TASK: Each line from the start of the entries through the line that contains "change ((∀ a, label_edge" should be output exactly, please.

SUPPLIED MATERIAL:
Lemma label_bytes : within host_byte labelPattern.
Proof.
  assert (∀ a, label_edge a = true → host_byte a = true) as He
    by (unfold label_edge, host_byte; intros a ->; done).
  change ((∀ a, label_edge a = true → host_byte a = true) ∧ True ∧
    within host_byte (RUpTo 61 (RClass (λ a, label_edge a || Ascii.eqb a "-"))) ∧
    (∀ a, label_edge a = true → host_byte a = true)).
  split_and!; [done|exact I| |done]. apply within_up_to.
  intros a [Ha|Ha%Ascii.eqb_eq]%orb_true_iff; [by apply He|by subst].
Qed.

Lemma hostname_bytes host : validUIHostname host = true → all_bytes host_byte host = true.
Proof.
  unfold validUIHostname. destruct (_ || _ || _); [done|]. destruct (_ || _).
  - destruct (ParseAddr host) as [[fields|]|] eqn:HP; [|done..]. intros _. unfold ParseAddr in HP.
    destruct (address_kind host); [|done]. destruct (Ascii.eqb _ _).
    + unfold parseIPv4 in HP. destruct (ipv4_fields host 0 0 []) eqn:Hf; [|done]. by eapply ipv4_bytes.
    + destruct (Ascii.eqb _ _); [|done]. unfold parseIPv6 in HP. repeat split_guard_in HP; done.
  - rewrite forallb_elem. intros Hall.
    rewrite <- (join_split_byte "." host "" : join "." (Split host ".") = host).
    apply join_bytes; [done|]. apply list.Forall_forall. intros label Hl.
    apply Hall, MatchString_spec in Hl. exact (within_spec host_byte _ _ Hl label_bytes).
Qed.

Lemma host_base a : host_byte a = true → base_byte a = true.
Proof.
  unfold host_byte, base_byte, alnum. destruct (lower a), (digit a), (upper a); cbn; try done.
  all: unfold one_of; cbn; intros H; repeat (apply orb_true_iff in H as [H|H]); try done;
    rewrite H; by rewrite ?orb_true_r.
Qed.

(** *** Hosts of parsed URLs *)

(** What [unescape] lets through in a host. *)
Definition host_out (a : ascii) : bool := byte_in 0x80 0xFF a || host_safe a || one_of "% " a.

Lemma unhex_small a x : unhex a = Some x → (x < 16)%N.
Proof.
  assert (∀ lo hi n, in_range lo hi a = true → n = N_of_ascii a → (N_of_ascii lo <= n <= N_of_ascii hi)%N) as Hr.
  { unfold in_range. intros lo hi n H ->. apply andb_true_iff in H as [H1%N.leb_le H2%N.leb_le]. done. }
  unfold unhex, digit. destruct (in_range "0" "9" a) eqn:H1; [|destruct (in_range "a" "f" a) eqn:H2;
    [|destruct (in_range "A" "F" a) eqn:H3; [|done]]]; intros [= <-].
  - pose proof (Hr _ _ _ H1 eq_refl) as H. cbn in H. lia.
  - pose proof (Hr _ _ _ H2 eq_refl) as H. cbn in H. lia.
  - pose proof (Hr _ _ _ H3 eq_refl) as H. cbn in H. lia.
Qed.

Lemma decoded_byte x y : (x < 16)%N → (y < 16)%N →
  let v := (16 * x + y)%N in
  (8 <=? x)%N || (v =? 37)%N || (v =? 32)%N || host_safe (ascii_of_N v) = true → host_out (ascii_of_N v) = true.
Proof.
  intros Hx Hy v Hv. set (digits := map N.of_nat (seq 0 16)).
  assert (∀ n, (n < 16)%N → n ∈ digits) as Hd.
  { intros n Hn. apply list_elem_of_fmap. exists (N.to_nat n). split; [lia|]. apply elem_of_seq. lia. }
  assert (forallb (λ x, forallb (λ y, implb
    ((8 <=? x)%N || (16 * x + y =? 37)%N || (16 * x + y =? 32)%N || host_safe (ascii_of_N (16 * x + y)))
    (host_out (ascii_of_N (16 * x + y)))) digits) digits = true) as Hall by (vm_compute; reflexivity).
  rewrite forallb_elem in Hall. specialize (Hall x (Hd x Hx)). rewrite forallb_elem in Hall.
  specialize (Hall y (Hd y Hy)). cbn beta in Hall. unfold v in *. by rewrite Hv in Hall.
Qed.

Lemma unescape_bytes mode s : mode = encodeHost ∨ mode = encodeZone →
  ∀ t, unescape mode s = Some t → all_bytes host_out t = true.
Proof.
  intros Hmode. assert (∀ n s, String.length s <= n → ∀ t, unescape mode s = Some t → all_bytes host_out t = true)
    as H; [|by apply (H (String.length s))].
  clear s. induction n as [|n IH]; intros [|a s] Hn t; cbn in Hn; try lia; try (by intros [= <-]).
  cbn [unescape]. destruct (Ascii.eqb a "%").
  - destruct s as [|b [|c s]]; [done..|]. destruct (unhex b) as [x|] eqn:Hb; [|done].
    destruct (unhex c) as [y|] eqn:Hc; [|done]. cbn zeta. set (v := (16 * x + y)%N).
    match goal with |- context [if ?b then _ else _] => destruct b eqn:Ha; [|done] end.
    destruct (unescape mode s) as [t'|] eqn:E; [|done]. intros [= <-]. cbn [all_bytes].
    rewrite (IH s) by (first [done | cbn in Hn; lia]). rewrite andb_true_r.
    apply (decoded_byte x y); [by eapply unhex_small|by eapply unhex_small|]. fold v.
    destruct Hmode as [-> | ->]; cbn in Ha; go_bool; tauto.
  - match goal with |- context [if ?b then _ else _] => destruct b eqn:Ha; [|done] end.
    destruct (unescape mode s) as [t'|] eqn:E; [|done]. intros [= <-]. cbn [all_bytes].
    rewrite (IH s) by (first [done | lia]). rewrite andb_true_r. unfold host_out.
    by destruct Hmode as [-> | ->]; rewrite Ha.
Qed.

Lemma no_slash_out s : all_bytes host_out s = true → has_byte "/" s = false.
Proof. intros H. by apply (all_bytes_absent host_out). Qed.

Lemma parseHost_bytes scheme host h : parseHost scheme host = Some h →
  all_bytes (λ a, host_out a || one_of "[]" a) h = true.
Proof.
  assert (∀ s, all_bytes host_out s = true → all_bytes (λ a, host_out a || one_of "[]" a) s = true) as Hw.
  { intros s. apply all_bytes_impl. by intros a ->. }
  assert (∀ s t, unescape encodeHost s = Some t → all_bytes (λ a, host_out a || one_of "[]" a) t = true) as Hu.
  { intros s t Ht. apply Hw. eapply unescape_bytes; [by left|exact Ht]. }
  unfold parseHost. destruct (cut_last "[" host) as [[l r]|].
  - destruct (l != ""); [done|]. destruct (cut_last "]" r) as [[hostname port]|]; [|done].
    destruct (negb _); [done|]. destruct (unescape encodeHost port) as [p|] eqn:Hp; [|done].
    destruct (bracket_host hostname) as [b|] eqn:Hb; [|done]. intros [= <-].
    rewrite !all_bytes_app, (Hu _ _ Hp), andb_true_r. apply andb_true_iff. split; [done|].
    apply Hw. unfold bracket_host in Hb.
    destruct (split_at "%25" hostname) as [[x y]|].
    + destruct (unescape encodeHost x) as [x'|] eqn:Hx; [|done].
      destruct (unescape encodeZone y) as [y'|] eqn:Hy; [|done].
      destruct (ParseAddr _) as [a|]; [|done]. destruct (Is4 a); [done|]. injection Hb as <-.
      rewrite all_bytes_app. apply andb_true_iff.
      split; [exact (unescape_bytes encodeHost x (or_introl eq_refl) _ Hx)|
              exact (unescape_bytes encodeZone y (or_intror eq_refl) _ Hy)].
    + destruct (unescape encodeHost hostname) as [x'|] eqn:Hx; [|done].
      destruct (ParseAddr _) as [a|]; [|done]. destruct (Is4 a); [done|]. injection Hb as <-.
      exact (unescape_bytes encodeHost hostname (or_introl eq_refl) _ Hx).
  - destruct (if (_ : bool) then cut_first _ _ else _) as [[x y]|]; [|apply Hu].
    destruct (validOptionalPort _); [apply Hu|done].
Qed.

(** The host of a parsed URL holds no slash. *)
Lemma Parse_host_slash s u : Parse s = Some u → has_byte "/" (Host u) = false.
Proof.
  assert (∀ s u, parse_url s = Some u → has_byte "/" (Host u) = false) as H.
  { clear s u. intros s u. unfold parse_url. destruct (negb _); [done|]. destruct (s == "*"); [by intros [= <-]|].
    destruct (getScheme s) as [[sch rest]|]; [|done]. destruct (match cut_first "?" rest with Some _ => _ | None => _ end) as [p q].
    destruct (_ && _); [by intros [= <-]|]. destruct (_ && _); [done|].
    destruct (if (_ : bool) then Some _ else _) as [[auth path]|].
    - destruct (parseAuthority _ auth) as [[user h]|] eqn:Ha; [|done]. destruct (unescape _ path); [|done].
      intros [= <-]. cbn [Host]. unfold parseAuthority in Ha.
      assert (∃ x, parseHost (lower_ascii sch) x = Some h) as [x Hx].
      { destruct (cut_last "@" auth) as [[ui host]|].
        - destruct (parseHost _ host) as [h'|] eqn:E; [|done]. exists host. destruct (negb _); [done|].
          repeat (split_guard_in Ha; try done). by injection Ha as _ <-.
        - destruct (parseHost _ auth) as [h'|] eqn:E; [|done]. exists auth. by injection Ha as _ <-. }
      apply parseHost_bytes in Hx. by apply (all_bytes_absent (λ a, host_out a || one_of "[]" a)).
    - destruct (unescape _ p); [|done]. by intros [= <-]. }
  unfold Parse. destruct (cut_first "#" s) as [[l r]|]; [|apply H].
  destruct (parse_url l) as [v|] eqn:E; [|done]. destruct (unescape _ r); [|done]. intros [= <-]. by apply H in E.
Qed.

(** *** Accepted settings *)

Lemma has_byte_app a s t : has_byte a (s +:+ t) = has_byte a s || has_byte a t.
Proof. induction s as [|b s IH]; [done|]. by rewrite str_app_cons, !has_byte_cons, IH, orb_assoc. Qed.

Lemma Split_free sep l : Forall (λ s, has_byte sep s = false) l → l ≠ [] → Split (join (one sep) l) sep = l.
Proof.
  intros Hl Hne. apply Split_join; [done|]. eapply list.Forall_impl; [exact Hl|]. intros s. apply cut_first_absent.
Qed.

Lemma cut_last_Some sep s : ∀ l r, cut_last sep s = Some (l, r) → s = l +:+ String.String sep r.
Proof.
  induction s as [|a s IH]; intros l r; cbn [cut_last]; [done|].
  destruct (cut_last sep s) as [[l' r']|]; [|destruct (Ascii.eqb_spec a sep) as [->|]; [|done]].
  - intros [= <- <-]. by rewrite str_app_cons, <- (IH l' r').
  - by intros [= <- <-].
Qed.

ANSWER SECTION:
Lemma label_bytes : within host_byte labelPattern.
Proof.
  assert (∀ a, label_edge a = true → host_byte a = true) as He
    by (unfold label_edge, host_byte; intros a ->; done).
  change ((∀ a, label_edge a = true → host_byte a = true) ∧ True ∧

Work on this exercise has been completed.